Like policemen, the harlots too seemed to have become younger – and somewhat tidier. Their fuzzy hair was not as wild, and the three of them – Itziar Mendizabal, Olivia Cowley and Helen Crawford – sprang like wild cats across the stage, exciting the male townsfolk especially when, far too often, they lewdly lifted their skirts and spread their legs wide to show off their ‘wares’.
The role of Paris was performed by Ryoichi Hirano who made an elegant partner, gently lifting Juliet (Sarah Lamb) and carefully placing her in their ballroom pas de deux, showing her off to best effect. Romeo’s two pals, Mercutio (Alexander Campbell) and Benvolio (Tristan Dyer), blazed across the stage having fun together as the wild boys of Verona, keeping their audiences on stage (and off) amused with their antics. Campbell made a cheeky-faced, bubbly Mercutio, light-footed and completely fearless, ready to take on any encounter with a Capulet. He showed off tidy footwork in his speedy dancing.
Another notable small cameo role was performed by Marcelino Sambé in the Mandolin Dance. A quicksilver turner, a high leaper with clean landings teamed with natural exuberance, made his short appearance memorable.
And so to the leading couple, Sarah Lamb and Steven McRae, whose roles demand much of them – from the continuously changing dramatic content of the ballet to all the beautiful but exhausting dancing involved. Lamb is a dainty and perfectly proportioned ballerina with porcelain-doll like features – pale luminous skin, large blue eyes and blonde hair. She looks deceptively fragile, but here as Juliet, she exudes strength and determination throughout.

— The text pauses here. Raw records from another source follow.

(** * places: the [do_update] decision pipeline of the Places sensor

    A shallow embedding of [custom_components/places/sensor.py]: the
    update gate, the geo-math, the parser of the reverse-geocode reply, the
    display formatter, the JSON snapshot of the entity, and the validation
    of a sensor imported from YAML.

    Conventions of the model
    - a Python [str] is a Rocq [string], one [ascii] per character; case
      mapping and white space are the ASCII ones;
    - a finite Python [float] (and an [int]) is a rational number of [Q]:
      comparisons and [int()] are exact on them, rounding errors of the
      arithmetic are not modelled;
    - the trigonometric [haversine] method is stated over the real numbers;
    - an uncaught Python exception is a [Raise]; the entity keeps the
      attribute values it had when the exception was raised;
    - what the host and the network return during one call of [do_update]
      (the tracker state, the decoded replies, the clock) is the input
      [Cycle] of the call.

    Left out: logging, the composition of the request URLs, the update of
    the configuration entry in the host's registry (lines 933-937), the
    content of the event that is fired (only the exception its
    construction can raise is kept), and the callers of [do_update]
    ([tsc_update], [async_update] and the registration of the entity),
    which only test that the tracker has coordinates. *)

From Stdlib Require Import Ascii String QArith Qround Reals Lra.
From stdpp Require Import gmap strings list pretty.

Local Open Scope string_scope.
Local Open Scope list_scope.
Local Open Scope Z_scope.

(** ** Python strings *)

Module PyStr.

Definition code (c : ascii) : nat := nat_of_ascii c.

(** [str.isspace] on the ASCII range: TAB..CR, FS..US and the blank. *)
Definition is_space (c : ascii) : bool :=
  let n := code c in
  ((9 <=? n)%nat && (n <=? 13)%nat) || ((28 <=? n)%nat && (n <=? 32)%nat).

Definition is_upper (c : ascii) : bool :=
  let n := code c in (65 <=? n)%nat && (n <=? 90)%nat.

Definition is_lower (c : ascii) : bool :=
  let n := code c in (97 <=? n)%nat && (n <=? 122)%nat.

Definition to_lower (c : ascii) : ascii :=
  if is_upper c then ascii_of_nat (code c + 32) else c.

Definition to_upper (c : ascii) : ascii :=
  if is_lower c then ascii_of_nat (code c - 32) else c.

Fixpoint map_chars (f : ascii -> ascii) (s : string) : string :=
  match s with
  | EmptyString => EmptyString
  | String c r => String (f c) (map_chars f r)
  end.

(** [s.lower()] and [s.upper()] *)
Definition lower : string -> string := map_chars to_lower.
Definition upper : string -> string := map_chars to_upper.

(** [s.title()]: a cased character is upper-cased when the character
    before it is not cased, lower-cased otherwise. *)
Fixpoint title_go (prev_cased : bool) (s : string) : string :=
  match s with
  | EmptyString => EmptyString
  | String c r =>
      if is_lower c then
        String (if prev_cased then c else to_upper c) (title_go true r)
      else if is_upper c then
        String (if prev_cased then to_lower c else c) (title_go true r)
      else String c (title_go false r)
  end.

Definition title (s : string) : string := title_go false s.

Fixpoint lstrip (s : string) : string :=
  match s with
  | EmptyString => EmptyString
  | String c r => if is_space c then lstrip r else s
  end.

Definition rstrip (s : string) : string := String.rev (lstrip (String.rev s)).

(** [s.strip()] *)
Definition strip (s : string) : string := rstrip (lstrip s).

(** [s.startswith(p)] *)
Fixpoint startswith (p s : string) : bool :=
  match p, s with
  | EmptyString, _ => true
  | String a p', String b s' => if Ascii.eqb a b then startswith p' s' else false
  | String _ _, EmptyString => false
  end.

(** [sub in s] for two strings *)
Fixpoint contains (sub s : string) : bool :=
  startswith sub s ||
  match s with
  | EmptyString => false
  | String _ r => contains sub r
  end.

(** [s[:n]] and [s[n:]] for [n >= 0] *)
Fixpoint take (n : nat) (s : string) : string :=
  match n, s with
  | S k, String c r => String c (take k r)
  | _, _ => EmptyString
  end.

Fixpoint drop (n : nat) (s : string) : string :=
  match n, s with
  | S k, String _ r => drop k r
  | _, _ => s
  end.

(** [s[:-n]] *)
Definition drop_last (n : nat) (s : string) : string :=
  take (String.length s - n) s.

(** [s.replace(old, new)] for a non-empty [old]: occurrences are replaced
    from the left, without overlap.  [skip] counts the characters of a
    matched occurrence still to be dropped. *)
Fixpoint replace_go (old new : string) (skip : nat) (s : string) : string :=
  match s with
  | EmptyString => EmptyString
  | String c r =>
      match skip with
      | S k => replace_go old new k r
      | O =>
          if startswith old s
          then new +:+ replace_go old new (String.length old - 1) r
          else String c (replace_go old new 0 r)
      end
  end.

Definition replace (old new s : string) : string := replace_go old new 0 s.

(** [s.split(sep)] for a one-character separator *)
Fixpoint split (sep : ascii) (s : string) : list string :=
  match s with
  | EmptyString => [EmptyString]
  | String c r =>
      let parts := split sep r in
      if Ascii.eqb c sep then EmptyString :: parts
      else match parts with
           | p :: ps => String c p :: ps
           | [] => [String c EmptyString]
           end
  end.

(** [sep.join(items)] *)
Fixpoint join (sep : string) (items : list string) : string :=
  match items with
  | [] => EmptyString
  | [x] => x
  | x :: rest => x +:+ sep +:+ join sep rest
  end.

(** [x in items] for a list of strings *)
Definition mem (x : string) (items : list string) : bool :=
  existsb (String.eqb x) items.

Definition digit (n : nat) : ascii := ascii_of_nat (48 + n).

(** ["%02d" % n] *)
Definition fmt02 (n : nat) : string :=
  if (n <? 100)%nat
  then String (digit (n / 10)) (String (digit (n mod 10)) EmptyString)
  else pretty n.

End PyStr.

The role requires Lamb to change from a doll-loving 13 year old who receives an unexpected proposal from a future husband, to the catalyst of events that fuel her every action up to the tragic events that lead to her and Romeo’s deaths. She quickly discovers a burgeoning passion within her – there is no shyness in her meeting with Romeo in the garden when she places his hand on her heart, and during the wedding ceremony, where she kept her eyes open in prayer, peeking at him. Lamb is very musical and her dancing offers thistledown soft leaping, textbook-perfect beautiful lines and exacting placement. But occasionally, it would be good to see her take a risk and be spontaneous.
The loudest clapping and cheering was rightly given to the Orchestra of the Royal Opera House, whose playing under conductor Koen Kessels was rich in tone and expression.